Of Hyde's activity between Cromwell's death and the Restoration the thirteen volumes of his correspondence during that period give ample proof. The heads of all sections of the royalists made their reports to him, and he restrained their impatience, quieted their jealousies, and induced them to work together. He superintended the negotiations, and sanctioned the bargains by which opponents of influence were won to favour the king's return (ib. iii. 417, 443, 497, 673; Burnet, Own Time, i. 61). Hyde's aim was, as it had been throughout, to restore the monarchy, not merely to restore the king. A powerful party wished to impose on Charles II the conditions offered to his father in 1648. Left to himself, Charles might have consented. But, during the negotiations with the levellers in 1656, Hyde had suggested to Ormonde the expedient which the king finally adopted. `When they are obstinate to insist on an unreasonable proposition that you find it necessary to consent to, let it be with this clause, "If a free parliament shall think fit to ask the same of his majesty"' (Clarendon State Papers, iii. 289). By the declaration of Breda the exceptions to the general amnesty, the limits to toleration, and the ownership of forfeited lands, were left, in accordance with this advice, to be determined by parliament. If the adoption of Hyde's policy rendered some of the king's promises illusory, it insured the co-operation of the two powers whose opposition had caused the civil war.

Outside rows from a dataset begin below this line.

(** The store of a running server has its rows where they say. *)
Lemma handleAll_execs h cfg rs s :
  exists reqs, h_world (handleAll (chained h cfg) rs s) = execs (h_svc h) reqs (h_world s).
Proof.
  revert s. induction rs as [|r rs IH]; intros s; [by exists []|]. simpl.
  destruct (IH (chained h cfg r (mkCtx None) s).2) as [reqs ->].
  destruct (chained_cases h cfg r s) as [->|(sh & p & msg & ctx & _ & _ & _ & _ & ->)]; [by exists reqs|].
  destruct (serve_client h r ctx msg s) as (k & -> & _). exists (take k (rpcScript h ctx msg) ++ reqs).
  unfold execs. by rewrite foldl_app.
Qed.

Lemma running_located opts handler s0 rs :
  NewServer opts = Ok (handler, s0) -> located (default Memory.New (o_Repo opts)) ->
  located (w_repo (h_world (handleAll handler rs s0))).
Proof.
  intros (h & cfg & opts' & reqs & -> & Hs & _)%NewServer_inv Hl.
  destruct (handleAll_execs h cfg rs s0) as [reqs' ->]. apply execs_located. rewrite Hs. by apply execs_located.
Qed.

(** Without the admin secret a request changes at most the shards of the
    principal of its RPC, and no project row. *)
Lemma request_isolated h cfg r s own :
  lacksSecret h r -> located (w_repo (h_world s)) ->
  (forall ctx, authContext (ServiceAuthTokens cfg) (ServiceCredentials cfg) r = Some ctx -> forall msg q,
     rpcPrincipal h ctx msg = Some q ->
     own (scope (pr_ProjectID q) (pr_TenantID q)) = true /\ forall sk, inProject (pr_ProjectID q) sk = true -> own sk = true) ->
  sameOutside own (w_repo (h_world s)) (w_repo (h_world (chained h cfg r (mkCtx None) s).2)).
Proof.
  intros Hlack Hl Hown. destruct (chained_cases h cfg r s) as [->|(sh & p & msg & ctx & _ & _ & _ & Ha & ->)]; [by split|].
  destruct (rpcPrincipal h ctx msg) as [q|] eqn:Hq.
  - destruct (Hown ctx Ha msg q Hq) as [Ho Hp]. eapply serve_isolated; eauto.
  - destruct msg as [u p' t a|p' t a|p' u|a]; try discriminate Hq.
    destruct (serveAdmin_gate h r a s Hlack) as (_ & _ & _ & _ & Hw). simpl. rewrite Hw. by split.
Qed.
End Server.

(** ** A server of the examples: one pinned credential, an admin secret *)
Definition sampleConfig : Config :=
  mkConfig 8080 9090 "default" "t" "" "" false [] [mkCredential "s3cret" "billing" "acme"] "root-secret" []
    0 0 0 0 0 0 0 false false.

Definition sampleRequest (path token secret body : string) : HttpRequest :=
  mkHttpRequest "POST" path
    (fun k => if String.eqb k "Authorization" then String.append "Bearer " token
              else if String.eqb k adminSecretHeader then secret else "") "10.0.0.1:99" body.

Definition writePath : string := "/workspace.v1.AuthzService/WriteRelationTuples".

Definition sampleNewServer : result (HttpHandler HState (@reply sampleCodec sampleProto) * HState) :=
  @NewServer sampleSources map_range_default sampleCodec sampleParsers sampleTokenJson sampleProto sampleLimiterEnv
    sampleRuntime (mkOptions None sampleConfig).

Definition okServer {A} (r : result (HttpHandler HState A * HState)) : HttpHandler HState A * HState :=
  match r with Ok x => x | Err _ => (fun _ _ s => (None, s), mkHState (NewService [] Memory.New).2 None None newMetrics 0) end.

Lemma sampleNewServer_ok : sampleNewServer = Ok ((okServer sampleNewServer).1, (okServer sampleNewServer).2).
Proof.
  assert (Hok : match sampleNewServer with Ok _ => true | Err _ => false end = true) by (vm_compute; reflexivity).
  by destruct sampleNewServer as [[]|].
Qed.

(** C19.  Nobody gets in without a credential: when the server is configured with
    tokens or credentials, a request that presents none of them changes nothing at
    all (store, limiters, counters and logs), whatever its path and method, and
    outside the health paths and preflights it is answered with 401. *)
Theorem server_refuses_strangers `{Sources} `{MapRange} `{JsonCodec} `{TextParsers} `{TokenJson} `{ProtoTypes} `{LimiterEnv}
    `{!ConnectRuntime} opts handler s0 r s :
  NewServer opts = Ok (handler, s0) ->
  (nonEmpty (ServiceAuthTokens (o_Config opts)) <> [] \/ ServiceCredentials (o_Config opts) <> []) ->
  let presented := bearerToken (hr_Header r "Authorization") in
  presented ∉ nonEmpty (ServiceAuthTokens (o_Config opts)) -> presented ∉ cr_Token <$> ServiceCredentials (o_Config opts) ->
  (handler r (mkCtx None) s).2 = s /\
  (IsInfraPath (hr_Path r) = false -> hr_Method r <> MethodOptions ->
   exists hs, (handler r (mkCtx None) s).1 = Some (mkHttpResponse StatusUnauthorized hs (inr "invalid service credentials"))).
Proof.
  intros (h & cfg & opts' & reqs & -> & _ & Ht & Hc & _)%NewServer_inv Hconf presented Htok Hcred. rewrite <-Ht, <-Hc in *.
  assert (Hnil : is_nil (nonEmpty (ServiceAuthTokens cfg)) && is_nil (ServiceCredentials cfg) = false).
  { destruct (nonEmpty (ServiceAuthTokens cfg)), (ServiceCredentials cfg); naive_solver. }
  assert (Hm : (matchCredential presented (ServiceCredentials cfg)).2 = false).
  { destruct (matchCredential _ _) as [c []] eqn:E; [|done]. apply matchCredential_true in E as (_ & cr & Hl & _).
    destruct Hcred. apply last_Some_elem_of, list_elem_of_filter in Hl as [<- Hin]. by apply list_elem_of_fmap_2. }
  assert (Htm : tokenMatches presented (nonEmpty (ServiceAuthTokens cfg)) = false).
  { destruct (tokenMatches _ _) eqn:E; [|done]. by apply tokenMatches_true in E as [_ ?]. }
  split.
  - destruct (chained_cases h cfg r s) as [?|(sh & p & msg & ctx & _ & _ & _ & Ha & _)]; [done|].
    unfold authContext in Ha. fold presented in Ha. by rewrite Hnil, Hm, Htm in Ha.
  - intros Hi Ho%String.eqb_neq. exists (corsHeaders (AllowedOrigins cfg) (hr_Header r "Origin") ++ []).
    unfold chained, Chain. simpl. unfold Recover, CORS, ServiceAuth. rewrite Ho, Hnil, Hi. simpl. fold presented.
    destruct (matchCredential presented _) as [c ok]. simpl in Hm. by rewrite Hm, Htm.
Qed.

On the eve of the Restoration an attempt was made to exclude Hyde from power. Catholics and presbyterians regarded him as their greatest enemy, and the French ambassador, Bourdeaux, backed their efforts for his removal. A party in the convention claimed for parliament the appointment of the great officers of state, and wished to deprive Hyde of the chancellorship. But he was strongly supported by the constitutional royalists, and the intrigue completely failed. Hyde entered London with the king, and took his seat in the court of chancery on 1 June 1660 (Campbell, Lives of the Chancellors, iii. 187). As the king's most trusted adviser he became virtually head of the government. He was the most important member of the secret committee of six, which, although styled the committee for foreign affairs, was consulted on all important business before it came to the privy council (Cont. of Life, § 46). For a time he continued to hold the chancellorship of the exchequer, but surrendered it finally to Lord Ashley (13 May 1661; Campbell, iii. 191). Ormonde urged Hyde to resign the chancellorship also, in order to devote himself entirely to the management of public business and to closer attendance on the king. He refused, on the ground that `England would not bear a favourite, nor any one man who should out of his ambition engross to himself the disposition of public affairs,' adding that `first minister was a title so newly translated out of French into English, that it was not enough understood to be liked' (ib. p. 85).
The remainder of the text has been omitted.